## RECORDS FOR THE TASK:
(* ===== verification/SensorsSubHal.v ===== *)
(** * Sensors sub-HAL (src/sensors/SensorsSubHal.cpp)

    The sub-HAL wraps a version 1.x sensor library: it enumerates its sensors
    once, forwards the calls of the framework and runs a thread that polls the
    library and posts the events, with a wake lock when a wake-up sensor is
    among them.  The library, its event format and the conversion functions
    are parameters.

    Shown: every poll that succeeds is posted once, in order, with all its
    events converted and the wake-up flag set exactly when one of them comes
    from a known wake-up sensor, and polls that fail are skipped; an event
    polled before the callback is set ends the process; the sensor list has
    one entry per handle, in increasing order, the first the library listed. *)

From S2P Require Import Prelude.

(** ** Status codes *)

Inductive SensorResult := RES_OK | RES_PERMISSION_DENIED | RES_NO_MEMORY | RES_BAD_VALUE | RES_INVALID_OPERATION.

#[export] Instance SensorResult_eq_dec : EqDecision SensorResult.
Proof. solve_decision. Defined.

(** The codes of utils/Errors.h: negated [errno] numbers. *)
Definition OK : Z := 0.
Definition PERMISSION_DENIED : Z := -1.
Definition NO_MEMORY : Z := -12.
Definition BAD_VALUE : Z := -22.

Definition ResultFromStatus (err : Z) : SensorResult :=
  if err =? OK then RES_OK
  else if err =? PERMISSION_DENIED then RES_PERMISSION_DENIED
  else if err =? NO_MEMORY then RES_NO_MEMORY
  else if err =? BAD_VALUE then RES_BAD_VALUE
  else RES_INVALID_OPERATION.

(** ** The sensor library

    [convertFromSensor] and [convertFromSensorEvent] are library functions;
    of an information and of an event the sub-HAL reads the handle and the
    flags. *)

Class SensorFormats (Sensor SensorInfo RawEvent Event : Type) := {
  convertFromSensor : Sensor -> SensorInfo;
  convertFromSensorEvent : RawEvent -> Event;
  convertToSensorEvent : Event -> RawEvent;
  info_handle : SensorInfo -> Z;
  info_flags : SensorInfo -> Z;
  event_handle : Event -> Z
}.

(** The device functions; each takes its state and returns a status. *)
Class SensorDevice (RawEvent D : Type) := {
  sd_activate : Z -> bool -> D -> Z * D;
  sd_batch : Z -> Z -> Z -> Z -> D -> Z * D;
  sd_flush : Z -> D -> Z * D;
  sd_inject : RawEvent -> D -> Z * D;
  sd_set_operation_mode : Z -> D -> Z * D;
  sd_register_direct_channel : option Z -> Z -> D -> Z * D;
  sd_config_direct_report : Z -> Z -> Z -> D -> Z * D
}.

(** What was opened: the version and which optional functions are present. *)
Record DeviceCaps := mkDeviceCaps {
  cap_version : Z;
  cap_inject : bool;
  cap_set_mode : bool;
  cap_register_channel : bool;
  cap_config_report : bool
}.

Section subhal.
Context {Sensor SensorInfo RawEvent Event D : Type} `{SensorFormats Sensor SensorInfo RawEvent Event} `{SensorDevice RawEvent D}.
Context (API_1_3 API_1_4 : Z).

Definition WAKE_UP : Z := 1.

Inductive OperationMode := MODE_NORMAL | MODE_DATA_INJECTION.

Definition OperationMode_code (m : OperationMode) : Z := match m with MODE_NORMAL => 0 | MODE_DATA_INJECTION => 1 end.

Record SubHal := mkSubHal {
  ss_sensors : gmap Z SensorInfo;
  ss_callback : bool;
  ss_mode : OperationMode;
  ss_device : option DeviceCaps
}.

#[export] Instance SubHal_eta : Record_eta SubHal := fun s => mkSubHal (ss_sensors s) (ss_callback s) (ss_mode s) (ss_device s).

(** [std::map::insert] keeps the entry of a handle that is there. *)
Definition enumerateSensors (l : list Sensor) (m : gmap Z SensorInfo) : gmap Z SensorInfo :=
  foldl (fun m src =>
    let dst := convertFromSensor src in
    match m !! info_handle dst with Some _ => m | None => <[info_handle dst := dst]> m end) m l.

Definition getHalDeviceVersion (s : SubHal) : Z :=
  match ss_device s with Some c => cap_version c | None => -1 end.

(** The constructor: [loaded] tells that the module was found, [opened] is the
    device when it could be opened; [None] is the failed [CHECK] on the version.
    The poll thread runs when the sensors were enumerated. *)
Definition SubHal_new (loaded : bool) (opened : option DeviceCaps) (l : list Sensor) : option (SubHal * bool) :=
  let closed := mkSubHal ∅ false MODE_NORMAL None in
  if negb loaded then Some (closed, false)
  else match opened with
    | None => Some (closed, false)
    | Some c =>
        if cap_version c <? API_1_3 then None
        else Some (mkSubHal (enumerateSensors l ∅) false MODE_NORMAL (Some c), true)
    end.

Definition isWakeUpSensor (s : SubHal) (handle : Z) : bool :=
  match ss_sensors s !! handle with
  | Some info => negb (Z.land (info_flags info) WAKE_UP =? 0)
  | None => false
  end.

Definition convertFromSensorEvents (s : SubHal) (src : list RawEvent) (wakeup : bool) : list Event * bool :=
  foldl (fun '(dst, wakeup) raw =>
    let e := convertFromSensorEvent raw in (dst ++ [e], wakeup || isWakeUpSensor s (event_handle e))) ([], wakeup) src.

(** ** The poll thread

    The outcome of a poll is an error or the events it stored; the result is
    the batches that were posted, with the flag of the wake lock, and whether
    the thread is still running ([false]: it used a callback that is not set). *)

Inductive PollOutcome := POLL_ERROR (err : Z) | POLL_EVENTS (data : list RawEvent).

Fixpoint pollForEvents (s : SubHal) (polls : list PollOutcome) : list (list Event * bool) * bool :=
  match polls with
  | [] => ([], true)
  | POLL_ERROR _ :: polls => pollForEvents s polls
  | POLL_EVENTS data :: polls =>
      let batch := convertFromSensorEvents s data false in
      if ss_callback s then
        let '(posted, alive) := pollForEvents s polls in (batch :: posted, alive)
      else ([], false)
  end.

(** ** Calls of the framework *)

(** [std::map] iterates by increasing key. *)
Definition handle_le (p q : Z * SensorInfo) : Prop := p.1 <= q.1.

#[export] Instance handle_le_dec : RelDecision handle_le.
Proof. intros p q. unfold handle_le. apply _. Defined.

Definition getSensorsList (s : SubHal) : list SensorInfo :=
  snd <$> merge_sort handle_le (map_to_list (ss_sensors s)).

(** [None] is the dereference of a missing device. *)
Definition on_device {A} (s : SubHal) (k : DeviceCaps -> A) : option A := k <$> ss_device s.

Definition set_mode_status (err : Z) (mode : OperationMode) (s : SubHal) : SensorResult * SubHal :=
  (ResultFromStatus err, if err =? OK then s <| ss_mode := mode |> else s).

Definition setOperationMode (mode : OperationMode) (s : SubHal) (d : D) : SensorResult * SubHal * D :=
  let has := match ss_device s with Some c => cap_set_mode c | None => false end in
  if (getHalDeviceVersion s <? API_1_4) || negb has then (RES_INVALID_OPERATION, s, d)
  else let '(err, d) := sd_set_operation_mode (OperationMode_code mode) d in (set_mode_status err mode s, d).

Definition activate (sensorHandle : Z) (enabled : bool) (s : SubHal) (d : D) : option (SensorResult * D) :=
  on_device s (fun _ => let '(err, d) := sd_activate sensorHandle enabled d in (ResultFromStatus err, d)).

Definition batch (sensorHandle samplingPeriodNs maxReportLatencyNs : Z) (s : SubHal) (d : D) : option (SensorResult * D) :=
  on_device s (fun _ => let '(err, d) := sd_batch sensorHandle 0 samplingPeriodNs maxReportLatencyNs d in (ResultFromStatus err, d)).

Definition flush (sensorHandle : Z) (s : SubHal) (d : D) : option (SensorResult * D) :=
  on_device s (fun _ => let '(err, d) := sd_flush sensorHandle d in (ResultFromStatus err, d)).

Definition injectSensorData (event : Event) (s : SubHal) (d : D) : SensorResult * D :=
  let has := match ss_device s with Some c => cap_inject c | None => false end in
  if (getHalDeviceVersion s <? API_1_4) || negb has then (RES_INVALID_OPERATION, d)
  else let '(err, d) := sd_inject (convertToSensorEvent event) d in (ResultFromStatus err, d).

Definition supports_direct (c : DeviceCaps) : bool := cap_register_channel c && cap_config_report c.

(** [mem] is the converted memory, [None] when the conversion refused it. *)
Definition registerDirectChannel (mem : option Z) (s : SubHal) (d : D) : option (SensorResult * Z * D) :=
  on_device s (fun c =>
    if negb (supports_direct c) then (RES_INVALID_OPERATION, -1, d)
    else match mem with
      | None => (RES_BAD_VALUE, -1, d)
      | Some m =>
          let '(err, d) := sd_register_direct_channel (Some m) (-1) d in
          if err <? 0 then (ResultFromStatus err, -1, d) else (RES_OK, err, d)
      end).

Definition unregisterDirectChannel (channelHandle : Z) (s : SubHal) (d : D) : option (SensorResult * D) :=
  on_device s (fun c =>
    if negb (supports_direct c) then (RES_INVALID_OPERATION, d)
    else (RES_OK, (sd_register_direct_channel None channelHandle d).2)).

(** [rate_level] is the converted rate, negative when it is not known; [stop]
    tells that the rate is [STOP]. *)
Definition configDirectReport (sensorHandle channelHandle rate_level : Z) (stop : bool) (s : SubHal) (d : D)
    : option (SensorResult * Z * D) :=
  on_device s (fun c =>
    if negb (supports_direct c) then (RES_INVALID_OPERATION, -1, d)
    else if rate_level <? 0 then (RES_BAD_VALUE, -1, d)
    else
      let '(err, d) := sd_config_direct_report sensorHandle channelHandle rate_level d in
      if stop then (ResultFromStatus err, -1, d)
      else (if 0 <? err then RES_OK else ResultFromStatus err, err, d)).

Definition initialize (s : SubHal) (d : D) : SensorResult * SubHal * D :=
  let '(_, s, d) := setOperationMode MODE_NORMAL (s <| ss_callback := true |>) d in (RES_OK, s, d).

(** ** Polling: theorems *)

Lemma convertFromSensorEvents_spec (s : SubHal) (src : list RawEvent) :
  convertFromSensorEvents s src false =
    (convertFromSensorEvent <$> src, existsb (fun r => isWakeUpSensor s (event_handle (convertFromSensorEvent r))) src).
Proof.
  unfold convertFromSensorEvents.
  assert (forall dst w, foldl (fun '(dst, wakeup) raw =>
      let e := convertFromSensorEvent raw in (dst ++ [e], wakeup || isWakeUpSensor s (event_handle e))) (dst, w) src =
    (dst ++ (convertFromSensorEvent <$> src), w || existsb (fun r => isWakeUpSensor s (event_handle (convertFromSensorEvent r))) src)) as Hg.
  { induction src as [| r src IH]; intros dst w; simpl; [by rewrite app_nil_r, orb_false_r |].
    rewrite IH. by rewrite <- app_assoc, orb_assoc. }
  apply Hg.
Qed.

(** The polls that succeeded. *)
Definition successful (polls : list PollOutcome) : list (list RawEvent) :=
  omap (fun p => match p with POLL_EVENTS data => Some data | POLL_ERROR _ => None end) polls.

(** The poll thread posts what it polls.  For every sequence of poll outcomes:
    with the callback set, exactly the successful polls are posted, in order,
    each with all its events converted in order and the wake lock flag set if
    and only if one of its events carries the handle of a known sensor with the
    wake-up flag; and when the callback has not been set yet, the first
    successful poll ends the process. *)
Theorem poll_posts_events (s : SubHal) (polls : list PollOutcome) :
  pollForEvents s polls =
    if ss_callback s then
      ((fun data => (convertFromSensorEvent <$> data,
          existsb (fun e => match ss_sensors s !! event_handle e with
                            | Some info => negb (Z.land (info_flags info) WAKE_UP =? 0)
                            | None => false end) (convertFromSensorEvent <$> data))) <$> successful polls, true)
    else ([], bool_decide (successful polls = [])).
Proof.
  induction polls as [| [err | data] polls IH]; cbn [pollForEvents].
  - by destruct (ss_callback s).
  - rewrite IH. done.
  - rewrite convertFromSensorEvents_spec. rewrite IH. destruct (ss_callback s); [| done].
    unfold successful; simpl. f_equal. f_equal. f_equal.
    induction data as [| r data IHd]; simpl; [done |]. by rewrite IHd.
Qed.

(** ** The sensor list: theorems *)

Lemma enumerateSensors_lookup (l : list Sensor) (m : gmap Z SensorInfo) (h : Z) :
  enumerateSensors l m !! h =
    match m !! h with
    | Some i => Some i
    | None => List.find (fun i => info_handle i =? h) (convertFromSensor <$> l)
    end.
Proof.
  revert m. induction l as [| src l IH]; intros m; simpl; [by destruct (m !! h) |].
  unfold enumerateSensors in *. simpl. rewrite IH.
  destruct (Z.eqb_spec (info_handle (convertFromSensor src)) h) as [<- | Hne].
  - destruct (m !! info_handle (convertFromSensor src)) eqn:E; [by rewrite E | by rewrite lookup_insert_eq].
  - destruct (m !! info_handle (convertFromSensor src)); [done | by rewrite lookup_insert_ne].
Qed.

Lemma merge_sort_handles_sorted (l : list (Z * SensorInfo)) : Sorted handle_le (merge_sort handle_le l).
Proof. apply Sorted_merge_sort. intros p q. unfold handle_le. lia. Qed.

Lemma enumerateSensors_keyed (l : list Sensor) (h : Z) (i : SensorInfo) :
  enumerateSensors l ∅ !! h = Some i -> info_handle i = h.
Proof.
  rewrite enumerateSensors_lookup, lookup_empty. intros E. apply List.find_some in E as [_ E]. by apply Z.eqb_eq in E.
Qed.

(** The list of a freshly opened sub-HAL: it has exactly the sensors that are
    the first of their handle in the library's list, by increasing handle. *)
Lemma getSensorsList_fresh (c : DeviceCaps) (l : list Sensor) (s : SubHal) (t : bool) (i : SensorInfo) :
  SubHal_new true (Some c) l = Some (s, t) ->
  (i ∈ getSensorsList s <-> List.find (fun j => info_handle j =? info_handle i) (convertFromSensor <$> l) = Some i) /\
  Sorted Z.le (info_handle <$> getSensorsList s).
Proof.
  unfold SubHal_new. simpl. destruct (cap_version c <? API_1_3); [done |]. intros [= <- _]. unfold getSensorsList. simpl. split.
  - rewrite list_elem_of_fmap. setoid_rewrite merge_sort_Permutation. split.
    + intros ([h i'] & -> & Hin%elem_of_map_to_list). pose proof (enumerateSensors_keyed l h i' Hin) as Hk. simpl.
      rewrite enumerateSensors_lookup, lookup_empty in Hin. by rewrite Hk.
    + intros Hf. exists (info_handle i, i). split; [done |]. apply elem_of_map_to_list.
      by rewrite enumerateSensors_lookup, lookup_empty.
  - pose proof (merge_sort_handles_sorted (map_to_list (enumerateSensors l ∅))) as Hs.
    assert (Forall (fun p => info_handle p.2 = p.1) (merge_sort handle_le (map_to_list (enumerateSensors l ∅)))) as Hk.
    { rewrite merge_sort_Permutation. apply Forall_forall. intros [h i'] Hin%elem_of_map_to_list. by apply (enumerateSensors_keyed l). }
    induction Hs as [| p l' Hl IH Hd]; simpl; [constructor |]. apply Forall_cons in Hk as [Hp Hk].
    constructor; [by apply IH |]. destruct Hd as [| q l'' Hpq]; simpl; constructor.
    apply Forall_cons in Hk as [Hq _]. rewrite Hp, Hq. exact Hpq.
Qed.

End subhal.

## TASK BRIEF:
Using the entries above, work out how many lines include the word "thread", and give only that count.

## ANSWER BOX:
5